Fernando Oliveira: O excesso de velocidade está entre as quatro principais causas de mortes em rodovias federais no Brasil. Não é por acaso que a PRF, ao longo dos anos, fez um investimento alto na aquisição de tais equipamentos. Cada radar portátil custa mais de R$ 100 mil. Apenas no Paraná, onde há 25 deles, são R$ 2,5 milhões em equipamentos. Não há razão de ordem técnica para deixá-los subutilizados ou mesmo escondidos. Mostrar que a polícia está preocupada com o excesso de velocidade e punindo os infratores é uma medida que tende inclusive a aumentar as condições de segurança das rodovias. Além da multa, conforme o nível da velocidade registrada pelo radar, o motorista terá a carteira de habilitação suspensa de forma direta, por períodos de dois a oito meses. Não é pouca coisa. Ontem mesmo uma equipe da PRF flagrou um motociclista a 189 km/h em um trecho de Serra do Mar onde o limite é 80 km/h, na BR-376, divisa entre Paraná e Santa Catarina. Mas a imagem infelizmente não pôde ser divulgada à imprensa, por conta de todas essas restrições impostas desde o ano passado. A gente sabe que, quanto maior é a percepção de que a fiscalização policial está acontecendo, maior é a tendência de um contingente mais expressivo de motoristas de respeitar as normas de trânsito, o limite de velocidade. Se a polícia deixa de mostrar esse tipo de trabalho, deixa de exibir casos extremos de excesso de velocidade, bem superiores aos limites máximos, deixa de divulgar o número de pessoas autuadas por radares, por uma questão de mero capricho pessoal, ainda que seja do chefe do executivo, não tem como não enxergar um problema grave aí. Na minha avaliação, teria que ser apurado um possível desvio de finalidade, porque interferência política indevida é um fato mais que concreto.

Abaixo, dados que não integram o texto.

Lemma wp_commitGroup fl fuel w m root gs meta payload :
  durable p e m root gs → w_path w = p → w_epoch w = e → synced m gs w → stale w = false →
  row_ok p e (row_of meta payload) → room (gs ++ [row_of meta payload]) →
  (∀ a, list.last gs = Some a → (mediaEnd a <= MediaTime meta)%Z) → length gs < fuel →
  wp (op_spec fl) (commitGroup fuel w meta payload) (append_post fl m gs w (row_of meta payload)) m.
Proof.
  intros Hd Hp He Hsy Hst Hrow Hroom Hser Hfuel. set (row := row_of meta payload) in *.
  assert (is_u64 (ID meta)) as Hid by apply Hrow.
  pose proof (log_room _ _ _ _ _ (du_log _ _ _ _ _ Hd)) as Hroom0.
  assert (is_u64 (log_size gs)) as Hu by (by apply (room_u64 gs)).
  assert (writer_ok m gs w) as Hwok by by constructor.
  assert (nextDelta w = log_size gs) as Hn by apply Hsy.
  unfold commitGroup. rewrite Hp. change {| meta with ObjectKey := _; Size := _ |} with row.
  change (ObjectKey row) with (groupKey p (ID meta)).
  set (gk := groupKey p (ID meta)).
  assert (wf_key (KGroup (Epoch (ID meta)) (Sequence (ID meta)))) as Hwk
    by (split; auto using Epoch_u64, Sequence_u64).
  assert (∀ v, m !! gk = None → durable p e (<[gk := (payload, v)]> m) root gs ∧
    changes (λ k, k = KGroup (Epoch (ID meta)) (Sequence (ID meta))) m (<[gk := (payload, v)]> m))
    as Hpay.
  { intros v Hnone. split; [by apply durable_payload|].
    by apply (changes_insert _ _ _ (KGroup (Epoch (ID meta)) (Sequence (ID meta))));
      [| |apply changes_refl]. }
  assert (∀ v, m !! gk = None → synced (<[gk := (payload, v)]> m) gs w) as Hsy1.
  { intros v Hnone. by eapply synced_changes; [|apply Hpay| |]. }
  apply wp_bind, wp_Create.
  - intros v Hv Hnone. destruct (Hpay v Hnone) as [Hd1 Hc1]. specialize (Hsy1 v Hnone).
    assert (<[gk := (payload, v)]> m !! ObjectKey row = Some (payload, v)) as Hpl
      by apply lookup_insert_eq.
    assert (∀ a, a ∈ gs → ID a = ID row → is_Some (<[gk := (payload, v)]> m !! marker p (ID row))) as Hfresh.
    { intros a Ha Hid'. unfold gk. rewrite group_key_render. unfold marker.
      rewrite lookup_insert_ne by (apply render_ne; [done|split; auto using Epoch_u64, Sequence_u64|done]).
      eapply payloads_fresh; [|by apply (du_payloads _ _ _ _ _ Hd)|done|exact Ha|done].
      by eapply log_rows, du_log. }
    assert (current m w → current (<[gk := (payload, v)]> m) w) as Hcur
      by (by intros; eapply current_changes).
    set (m1 := <[gk := (payload, v)]> m) in *. clearbody m1.
    apply wp_bind, wp_now. intros t Ht. rewrite He, Hn.
    set (data := encodeManifest _). cbv zeta. set (dk := deltaKey p e (log_size gs)).
    assert (m1 !! dk = None) as Hdk.
    { destruct (m1 !! dk) as [o|] eqn:Eo; [|done].
      destruct (log_delta _ _ _ _ _ (du_log _ _ _ _ _ Hd1) _ _ Hu Eo) as (g & d & Hg & _).
      apply lookup_lt_Some in Hg. unfold log_size in Hg. lia. }
    assert (∀ v, durable p e (<[dk := (data, v)]> m1) root (gs ++ [row])) as Hcommit.
    { intros v2. eapply durable_commit; try done;
        [apply delta_encodable; [done|apply Hrow|done]|done]. }
    assert (∀ v, changes is_delta m1 (<[dk := (data, v)]> m1)) as Hch.
    { intros v2. apply (changes_insert _ _ _ (KDelta e (log_size gs))); [|by eexists|apply changes_refl].
      split; [apply epoch_is_u64|done]. }
    assert (∀ v, wp (op_spec fl) (afterCommit fuel w row data) (append_post fl m gs w row)
      (<[dk := (data, v)]> m1)) as Hafter.
    { intros v2. eapply wp_mono; [|eapply wp_afterCommit; try done].
      2: { by eapply synced_changes; [|apply Hch|intros ?? [? ?]|]. }
      intros r m'. apply append_committed. intros _ Hc0.
      by eapply current_changes; [apply Hch|intros [? ?]|apply Hcur]. }
    apply wp_bind, wp_Create.
    + intros v2 Hv2 _. apply Hafter.
    + intros er _ _ [o Ho]. congruence.
    + intros er v2 -> Hb Hv2 _. apply wp_bind. eapply wp_mono; [|apply wp_holds].
      intros [] m' [-> _]; [apply Hafter|]. apply append_hidden with (root := root); try done. solve_kept.
    + intros er -> Hb Hex. apply wp_bind. eapply wp_mono; [|apply wp_holds].
      intros [] m' [-> Hh]; [destruct (Hh eq_refl); congruence|].
      solve_unchanged.
  - intros er Hb Hex [o Ho]. rewrite Hex. solve_unchanged.
    intros _ _ Hnone. subst gk. simpl in *. congruence.
  - intros er v -> Hb Hv Hnone. destruct (Hpay v Hnone) as [Hd1 _].
    destruct (errors_Is er ErrExist); solve_unchanged. constructor; auto.
  - intros er -> Hb Hex. rewrite Hex. solve_unchanged.
Qed.

(** The caller's part of a row: values of their Go types, texts that JSON keeps. *)
Definition meta_ok (meta : GroupInfo) (payload : bytes) : Prop :=
  is_i64 (MediaTime meta) ∧ is_i64 (Duration meta) ∧ is_i64 (Wallclock meta) ∧
  is_u64 (ObjectCount meta) ∧ is_i64 (Size meta) ∧ is_i64 (len64 payload) ∧
  valid_utf8 (MIME meta) = true ∧ valid_utf8 (Encoding meta) = true.

(** [meta] as [AppendGroup] stamps it, with the wallclock it settles on. *)
Definition stamped (w : Writer) (meta : GroupInfo) (wallclock : Z) : GroupInfo :=
  {| meta with ID := NewGroupID (w_epoch w) (Sequence (ID meta)); Wallclock := wallclock |}.

Definition is_wallclock (w : Writer) (meta : GroupInfo) (t : Z) : Prop :=
  if (Wallclock meta =? 0)%Z && String.eqb (TimeSource (w_schema w)) TimeSourceIngest
  then is_i64 t else t = Wallclock meta.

Estadão: Como você enxerga a exoneração do diretor-geral da PRF, Adriano Furtado, afastado do comando da corporação depois de assinar uma nota de pesar pelo falecimento de um agente? Na reunião ministerial do dia 22, o próprio presidente conta que ligou para repreender o ex-diretor.
Fernando Oliveira: O ataque à nota de pesar foi algo profundamente lamentável, especialmente porque ela estava correta e o colega morto por coronavírus não tinha nenhuma doença pré-existente.
Estadão: Qual a sua opinião sobre o isolamento social como medida para conter a disseminação de coronavírus? Você acha que o governo está certo ao pregar a flexibilização da quarentena?
Fernando Oliveira: Antes de responder, preciso registrar que minhas opiniões pessoais nunca afetaram a função de porta-voz da PRF no estado, que vinha exercendo desde 2017. Com ou sem pandemia, quando o assunto é trânsito, nosso trabalho vai sempre na direção de buscar reduzir danos, para que ocorram menos acidentes e, por consequência, menos pessoas mortas ou feridas. Minha opinião sobre isolamento coincide com a da maioria dos médicos, pesquisadores e epidemiologistas: como não há vacina, nem remédio para o novo coronavírus, e mesmo o uso de máscaras não é algo 100% eficaz, as medidas de isolamento e distanciamento são imprescindíveis para conter o ritmo de novas infecções. Ocorre que o contexto daquela reportagem que desagradou alguém em Brasília ia justamente no sentido de tentar reduzir o número de leitos do SUS ocupados por vítimas de acidentes de trânsito no Brasil, que historicamente representam mais da metade das internações. Reduzir os acidentes de trânsito é uma medida importante para, no mínimo, não agravar ainda mais uma situação de provável colapso do sistema público em todo o país.